Danish municipalities and civil society have learned a lot about how to introduce new citizens to society in the best way – Syrians and Eritreans have entered the labour market and the education system much faster than refugee groups arriving earlier on. If the Danish parliament listened more to experience and less to their own gut feeling, the remaining problems could also be solved. But facing the new anxiety of losing your residence permit anytime, we will see integration stepping backwards – many will give up on learning the language, take an education or build a business.
"I was born stateless in a refugee camp in Nepal. My family came to Denmark as resettlement refugees in 2011, when I was 11 years old. As a child you can't get permanent residency, so I could not apply until I turned 18. When you apply between the age of 18 and 19, you can avoid the requirement of 3 1/2 fulltime job, if you attended school without interruptions. But you must have stayed 8 years in Denmark. When I turned 19, I had only been 7 years in Denmark. I just graduated from high school and I plan to continue my education. So, with 3-6 years of studies and after that 3 1/2 years of work (if I find a job immediately), I'm looking at another 7-10 years of temporary stay in Denmark. The case processing for permanent is 10 months, and for citizenship on average 18 months, so I could easily end up living in Denmark for 20 years before getting a Danish passport. In my case, I don't have to worry about losing my residence permit as I'm stateless and can't go anywhere. Immigration Service has to extend every time my permit expires. But where is the logic in this?"
- Bhupas from Bhutan
FACTS on permanent residence, citizenship and trauma:
• Until 2012, refugees were granted permanent residency automatically after 7 years. Since 2012, the requirements to obtain this have been tightened significantly. From 5 years of legal stay you now need 8 years. The demand for a passed exam of Danish Language Course has been raised from DU1 to DU2. The work requirement has been raised from 3 years of fulltime work within the last 5 years to 3 1/2 years of work within the last 4 years – and you must still be working. Since 2016, education has not been equalled to work, and does not count at all. It is not allowed to receive any social allowances during the last 4 years. If you have been sentenced more than 6 months of prison, you are excluded forever. In 2016, a fee for application was introduced, which is 6,300 DKR today. Finally, there are four supplementary conditions of which two must be met: active participation in civil society, job for at least 4 years, passed exam of DU3 or a yearly income of at least 298,100 DKR over the last two years.

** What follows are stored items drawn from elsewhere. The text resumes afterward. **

Lemma appends_bind {A B : Type} (c : M A) (k : A -> M B) :
  appends c -> (forall x, appends (k x)) -> appends (c ≫= k).
Proof.
  intros Hc Hk m r m'. unfold mbind, M_bind.
  destruct (c m) as [[x m1]|] eqn:Hcm; [|discriminate].
  intros Hr. destruct (Hc _ _ _ Hcm) as (Hf1 & Hr1 & l1 & Ho1).
  destruct (Hk x _ _ _ Hr) as (Hf2 & Hr2 & l2 & Ho2).
  split; [congruence|]. split; [congruence|].
  exists (l1 ++ l2). rewrite Ho2, Ho1, app_assoc. reflexivity.
Qed.

Lemma appends_get {A : Type} (fld : SCIP_FEAT -> A) p : appends (get fld p).
Proof.
  intros m r m'. unfold get.
  destruct (nonnull p); [|discriminate].
  destruct (feats m !! p); [|discriminate].
  intros [= _ <-]. repeat split. exists []. symmetry. apply app_nil_r.
Qed.

Lemma appends_lift {A : Type} (o : option A) : appends (lift o).
Proof.
  intros m r m'. destruct o; intros [= _ <-].
  repeat split. exists []. symmetry. apply app_nil_r.
Qed.

Lemma appends_get_val p i : appends (get_val p i).
Proof.
  apply appends_bind; [apply appends_get|]. intros a m r m'.
  unfold load_real.
  destruct (reals m !! a) as [xs|]; [|discriminate].
  destruct (0 <=? i); [|discriminate].
  destruct (xs !! Z.to_nat i); [|discriminate].
  intros [= _ <-]. repeat split. exists []. symmetry. apply app_nil_r.
Qed.

Lemma appends_info e : appends (SCIPinfoMessage e).
Proof. intros m r m' [= _ <-]. repeat split. exists [e]. reflexivity. Qed.

Lemma appends_for_from (body : Z -> M unit) n :
  (forall i, appends (body i)) -> forall i, appends (for_from i n body).
Proof.
  intros Hbody. induction n as [|n IH]; intros i; cbn [for_from].
  - apply appends_ret.
  - apply appends_bind; [apply Hbody|]. intros _. apply IH.
Qed.

Ltac appending :=
  repeat first
    [ apply appends_ret
    | apply appends_fail
    | apply appends_assert
    | apply appends_get
    | apply appends_lift
    | apply appends_get_val
    | apply appends_info
    | apply appends_bind; [|intros ?]
    | apply appends_for_from; intros ?
    | match goal with
      | |- appends (if ?c then _ else _) => destruct c
      | |- appends (let '(_, _) := ?x in _) => destruct x as [[? ?] ?]
      end ].

(** X22: whenever a writer returns, it has changed no vector and no
    array, and the stream is the stream before it with text appended;
    the same holds of the size and offset queries. *)
Theorem X22_writers_only_append :
  (forall p label, appends (SCIPfeatLIBSVMPrint p label)) /\
  (forall p q label negate, appends (SCIPfeatDiffLIBSVMPrint p q label negate)) /\
  (forall p, appends (SCIPfeatGetOffset p)) /\
  (forall p, appends (SCIPfeatGetSize p)).
Proof.
  split; [|split; [|split]].
  - intros p label. unfold SCIPfeatLIBSVMPrint, SCIPfeatGetSize,
      SCIPfeatGetOffset, for_loop. appending.
  - intros p q label negate. unfold SCIPfeatDiffLIBSVMPrint.
    do 7 (apply appends_bind; [appending|intros ?]).
    destruct negate; unfold SCIPfeatGetSize, SCIPfeatGetOffset, for_loop;
      appending.
  - intros p. unfold SCIPfeatGetOffset. appending.
  - intros p. unfold SCIPfeatGetSize. appending.
Qed.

• The rising demands have made it practically impossible for many refugees to obtain permanent residency, even if this is considered a very important thing in their lives. In 2015, 701 refugees were granted permanent residency, and in 2020 only 331. Adults who did not go to school in their home country have a very small chance of passing DU2, and traumatized refugee have a hard time maintaining a fulltime job. More are giving up on education as this postpones their permanent residency for many years.

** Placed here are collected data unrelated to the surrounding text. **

(** [OptionsInitializer.create_with_build_config].  The local [options]
    is bound by the assignment inside the [with] block; reading it in the
    [return] statement when that assignment never ran raises
    [UnboundLocalError]. *)
Definition create_with_build_config (options_bootstrapper : OptionsBootstrapper)
    (raise_ : bool) : M (BuildConfiguration * Options) :=
  build_config <- get options_bootstrapper ;;
  options_local <-
    handle_unknown_flags options_bootstrapper raise_
      (create options_bootstrapper build_config) ;;
  match options_local with
  | Some options => ret (build_config, options)
  | None => raise (UnboundLocalError "options")
  end.
End InitializerCode.

(** ** Test doubles of the collaborators

    A small concrete world for running the initializers: the bootstrapper's
    [config] lists the plugins, its first bootstrap argument is the declared
    version, and the only flags the parser knows are listed in
    [known_flags]. *)
Module Doubles.
Definition known_flags : list string :=
  ["./pants"; "dummy_first_arg"; "list"; "--level=debug"].

Definition is_known (flag : string) : bool :=
  existsb (String.eqb flag) known_flags.

Definition bootstrap_options_of (b : OptionsBootstrapper) : OptionValueContainer := {|
  pythonpath := ["/r/extra"];
  plugins := config b;
  backend_packages := ["pants.backend.python"];
  pants_version := hd "" (bootstrap_args b);
  pants_ignore := [];
  pants_workdir := "/r/.pants.d";
  pants_distdir := "/r/dist";
  pants_subprocessdir := "/r/.pids";
  pants_config_files := ["/r/pants.toml"];
  pantsd_invalidation_globs := [];
  rule_threads_core := 2;
  rule_threads_max := None
|}.

Definition resolve_double (b : OptionsBootstrapper) : result (list string) :=
  if existsb (String.eqb "unresolvable") (config b)
  then Raise (CollaboratorError "plugin resolution failed")
  else Return (config b).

• It has become almost impossible to get dispensation because of trauma or disabilities, for both permanent residency and citizenship. It's hard to document that there is no chance of improvement ever, and the attitude among the members of the citizenship committee of the Danish Parliament has also changed: in 2016, 83% of applications for dispensations were granted, but in 2019 this has dropped to 2% of permits.
• Studies have shown that around 30-45% of refugees in Denmark are affected by trauma. With the right efforts good results can be achieved, but trauma is far from always identified, and treatment comes generally much too late (on average 14 years after arrival). This has been criticized in a report by Rigsrevisionen in 2018 and repeated this year.
• Since 2016, it has not been mandatory for the municipalities to make health screening when new refugees arrive. The screenings which are still conducted by some are insufficient to identify trauma, as general practitioner doctors rarely have any background for this. When refugees have poorer health and a weaker connection to the labour market than other groups, part of the explanation lies in untreated trauma.